Action item. When a line contains the string "tail", it counts once; give the total of such lines in the entries below and nothing else.

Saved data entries
<<<<

(** [ws] is what the tables hold ([ws1]) and what the log holds, and the first [s] of
    them are durable. *)
Definition history (V0 : bytes -> option Entry) (ws : list write) (s : nat) (T : Z) (g : ghost) : Prop :=
  exists ws1, ws = ws1 ++ (write_of <$> g_recs g) /\ s = (length ws1 + g_m g)%nat /\
    forall k, same_answer T (first_of (g_layers g).*2 k) (after V0 ws1 k).

Record running (V0 : bytes -> option Entry) (ws : list write) (s : nat) (T : Z)
    (w : world) (st : Store) (g : ghost) : Prop := mkRunning {
  rn_inv : store_inv w st (g_layers g).*2;
  rn_dir : o_dir (options_ st) <> [];
  rn_wal : exists wal, wal_ st = Some wal /\ Wal.fd_ wal = g_fd g;
  rn_disk : disk w (options_ st) (g_layers g) None (g_fd g);
  rn_next : Forall (fun q => q < next_sequence_ st) (g_layers g).*1;
  rn_paths : path_ <$> sstables_ st = table_path st <$> (g_layers g).*1;
  rn_temps p : p ∈ temps st -> dir w !! p = None;
  rn_recs : Forall record_ok (g_recs g);
  rn_contents : contents w (g_fd g) = enc (g_recs g);
  rn_synced : log_durable w (g_fd g) (g_recs g) (g_m g);
  rn_mem : mem_is T (memtable_ st) (write_of <$> g_recs g);
  rn_hist : history V0 ws s T g
}.

(** Histories whose log is cut at [j]. *)
Lemma history_cut V0 ws s T g j k :
  history V0 ws s T g -> (g_m g <= j <= length (g_recs g))%nat ->
  exists i, (s <= i <= length ws)%nat /\
    same_answer T (after (first_of (g_layers g).*2) (write_of <$> take j (g_recs g)) k)
      (after V0 (take i ws) k).
Proof.
  intros (ws1 & -> & -> & Hbase) Hj. exists (length ws1 + j)%nat. split.
  - rewrite length_app, length_fmap. lia.
  - rewrite take_app_add, <- fmap_take, after_app. by apply after_same.
Qed.

Lemma history_length V0 ws s T g :
  history V0 ws s T g -> (g_m g <= length (g_recs g))%nat -> (s <= length ws)%nat.
Proof. intros (ws1 & -> & -> & _) Hm. rewrite length_app, length_fmap. lia. Qed.

(** The file of the log, appended to in part. *)
Lemma survives_log V0 ws s T w o g more p :
  disk w o (g_layers g) None (g_fd g) -> Forall record_ok (g_recs g ++ more) ->
  history V0 ws s T g -> log_durable w (g_fd g) (g_recs g) (g_m g) ->
  contents w (g_fd g) = enc (g_recs g) ++ take p (enc more) ->
  survives o V0 (ws ++ (write_of <$> more)) s T w.
Proof.
  intros D Hok Hh [Hm (tail & Hs & Ht)] Hc w' Hcr.
  destruct (disk_crash _ _ _ _ _ _ D Hcr) as (layers & Hrep & Hlog & [->|[? _]]); [|done].
  assert (take (g_m g) (g_recs g ++ more) = take (g_m g) (g_recs g)) as Htk by (by rewrite take_app_le).
  destruct (log_crash w w' (g_fd g) (g_recs g ++ more) (g_m g) (length (enc (g_recs g)) + p) tail)
    as (j & tail' & Hj & Hx & Ht'); try done.
  - by rewrite Hc, enc_app, take_app_add.
  - rewrite length_app. lia.
  - rewrite Htk, (enc_take_app (g_m g) (g_recs g)), length_app. lia.
  - by rewrite Htk.
  - exists (g_layers g), (take j (g_recs g ++ more)), tail', (g_fd g). split_and!; try done.
    { by apply Forall_take. }
    intros k.
    assert (history V0 (ws ++ (write_of <$> more)) s T
      (mkGhost (g_layers g) (g_fd g) (g_recs g ++ more) (g_m g))) as Hh'.
    { destruct Hh as (ws1 & -> & -> & Hbase). exists ws1. cbn. by rewrite fmap_app, app_assoc. }
    by apply (history_cut _ _ _ _ _ j k Hh').
Qed.

(** A disk at rest survives a crash. *)
Lemma survives_rest V0 ws s T w o g :
  disk w o (g_layers g) None (g_fd g) -> Forall record_ok (g_recs g) -> history V0 ws s T g ->
  log_durable w (g_fd g) (g_recs g) (g_m g) -> contents w (g_fd g) = enc (g_recs g) ->
  survives o V0 ws s T w.
Proof.
  intros D Hok Hh Hd Hc. rewrite <- (app_nil_r ws). apply (survives_log V0 ws s T w _ g [] 0); try done.
  - by rewrite app_nil_r.
  - by rewrite take_0, app_nil_r.
Qed.

Lemma running_survives V0 ws s T w st g :
  running V0 ws s T w st g -> survives (options_ st) V0 ws s T w.
Proof. intros R. by apply (survives_rest V0 ws s T w _ g); apply R. Qed.

(** A world in which the log's file has changed and nothing else. *)
Lemma disk_frame w w' o layers extra fd :
  disk w o layers extra fd -> frame fd w w' ->
  (forall q i rs, extra = Some (q, i, rs) -> i <> fd) ->
  (forall q rs, (q, rs) ∈ layers -> in_dir (o_dir o) (table_name q) <> log_path o) ->
  disk w' o layers extra fd.
Proof.
  intros D [Hd Hs Hn Hi Hj] Hex Hlog.
  assert (forall p i, named w' p i -> named w p i) as Hnm by (intros p i; unfold named; by rewrite Hd, Hs).
  assert (forall i, i <> fd -> durable w i -> durable w' i /\ contents w' i = contents w i) as Hdur.
  { intros i Hne Hdu. assert (contents w' i = contents w i) as Hc by (unfold contents; by rewrite Hi).
    split; [|done]. unfold durable. by rewrite Hj, Hc. }
  destruct D as [D1 D2 D3 D4 D5 D6 D7 D8 D9]. constructor; auto.
  - intros q rs Hin. destruct (D4 q rs Hin) as (i & H1 & H2 & H3 & H4). exists i.
    assert (i <> fd) as Hne.
    { intros ->. apply (Hlog q rs Hin). apply (D8 _ _ fd); [by left|left; apply D9]. }
    destruct (Hdur i Hne H3) as [? Hc]. rewrite Hd, Hs, Hc. auto.
  - intros q i rs He. destruct (D5 q i rs He) as (H1 & H2 & H3).
    destruct (Hdur i (Hex _ _ _ He) H1) as [? Hc]. rewrite Hc. split_and!; [done|done|]. eauto.
  - intros p i n q Hp. by eapply D6, Hnm.
  - intros p i Hp. rewrite Hn. by eapply D7, Hnm.
  - intros p q i Hp Hq. by eapply D8; apply Hnm.
  - by rewrite Hd, Hs.
Qed.

(** The log's name is no table's. *)
Lemma log_path_not_table o q : in_dir (o_dir o) (table_name q) <> log_path o.
Proof.
  unfold log_path, in_dir. intros H. apply app_inv_head in H. cbn [app] in H.
  injection H as H. assert (last (table_name q) = Some x74) as Ht.
  { unfold table_name. repeat apply last_app_r. reflexivity. }
  rewrite H in Ht. discriminate Ht.
Qed.

Lemma log_path_not_temp st p : p ∈ temps st -> p <> log_path (options_ st).
Proof.
  intros Hp Heq. subst p. unfold temps, log_path, in_dir in Hp.
  apply elem_of_cons in Hp as [H|Hp]; [by apply app_inv_head in H|].
  apply elem_of_cons in Hp as [H|Hp]; [by apply app_inv_head in H|]. by apply elem_of_nil in Hp.
Qed.

(** ** The memtable follows the log *)

Lemma mem_is_set T m ws k v e :
  memtable_wf m -> mem_is T m ws -> mem_is T (Memtable.set m k v e) (ws ++ [(k, mkEntry v false e)]).
Proof.
  intros Hwf H k'. specialize (H k'). rewrite find_set, last_of_app by done. cbn [last_of].
  destruct (decide (k' = k)) as [->|Hne]; [by rewrite decide_True|]. by rewrite decide_False.
Qed.

Lemma mem_is_del T m ws k :
  memtable_wf m -> mem_is T m ws -> mem_is T (Memtable.del m k).2 (ws ++ [(k, tomb)]).
Proof.
  intros Hwf H k'. specialize (H k'). rewrite find_del, last_of_app by done. cbn [last_of].
  destruct (decide (k' = k)) as [->|Hne]; [by rewrite decide_True|]. by rewrite decide_False.
Qed.

Lemma mem_is_mono T T' m ws : T <= T' -> mem_is T m ws -> mem_is T' m ws.
Proof.
  intros HT H k. specialize (H k). destruct (find m k), (last_of ws k); try done.
  by eapply same_answer_mono.
Qed.

(** What the store holds is the end of the history. *)
Lemma mem_is_view T m ws rows V k :
  mem_is T m ws -> same_answer T (first_of rows k) (V k) ->
  same_answer T (view m rows k) (after V ws k).
Proof.
  intros H Hb. specialize (H k). unfold view, after.
  by destruct (find m k), (last_of ws k).
Qed.

Lemma running_view V0 ws s T w st g k :
  running V0 ws s T w st g -> same_answer T (view (memtable_ st) (g_layers g).*2 k) (after V0 ws k).
Proof.
  intros R. destruct (rn_hist _ _ _ _ _ _ _ R) as (ws1 & -> & _ & Hb). rewrite after_app.
  apply mem_is_view; [apply R|apply Hb].
Qed.

(** ** A write reaches the log *)

Definition writes_of (c : WalCall) : list write := write_of <$> call_records 0 c.

Lemma writes_of_now c now : write_of <$> call_records now c = writes_of c.
Proof.
  unfold writes_of. destruct c as [| ms| | |]; try done. cbn [call_records].
  rewrite <- !list_fmap_compose. apply list_fmap_ext. by intros.
Qed.

Section ops.
Context (E : env) (Hco : crash_only E) (Hclk : clock_ok E).

(** A store with other contents of memory over the same files. *)
Lemma running_mem V0 ws s T w st g m n :
  running V0 ws s T w st g -> memtable_wf m -> mem_is T m (write_of <$> g_recs g) ->
  running V0 ws s T w (mkStore m (sstables_ st) (options_ st) (next_sequence_ st) n (compactions_ st)
    (flush_failed_ st) (wal_ st)) g.
Proof.
  intros R Hwf Hm. pose proof (rn_inv _ _ _ _ _ _ _ R) as [H1 H2 H3 H4 H5 HI H6 H7 H8].
  destruct R. by constructor.
Qed.

Lemma running_same V0 ws s T w w' st g :
  same_files w w' -> running V0 ws s T w st g -> running V0 ws s T w' st g.
Proof.
  intros Hw [R1 R2 R3 R4 R5 RP R6 R7 R8 R9 R10 R11].
  pose proof Hw as (Hd & Hs & Hi & Hj & Hn). constructor; auto.
  - by apply (inv_same w).
  - apply (disk_frame w); [done|by apply same_files_frame|done|]. intros; apply log_path_not_table.
  - by rewrite Hd.
  - by rewrite <- Hw.
  - unfold log_durable. by rewrite Hj.
Qed.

>>>>

Answer to this task. 4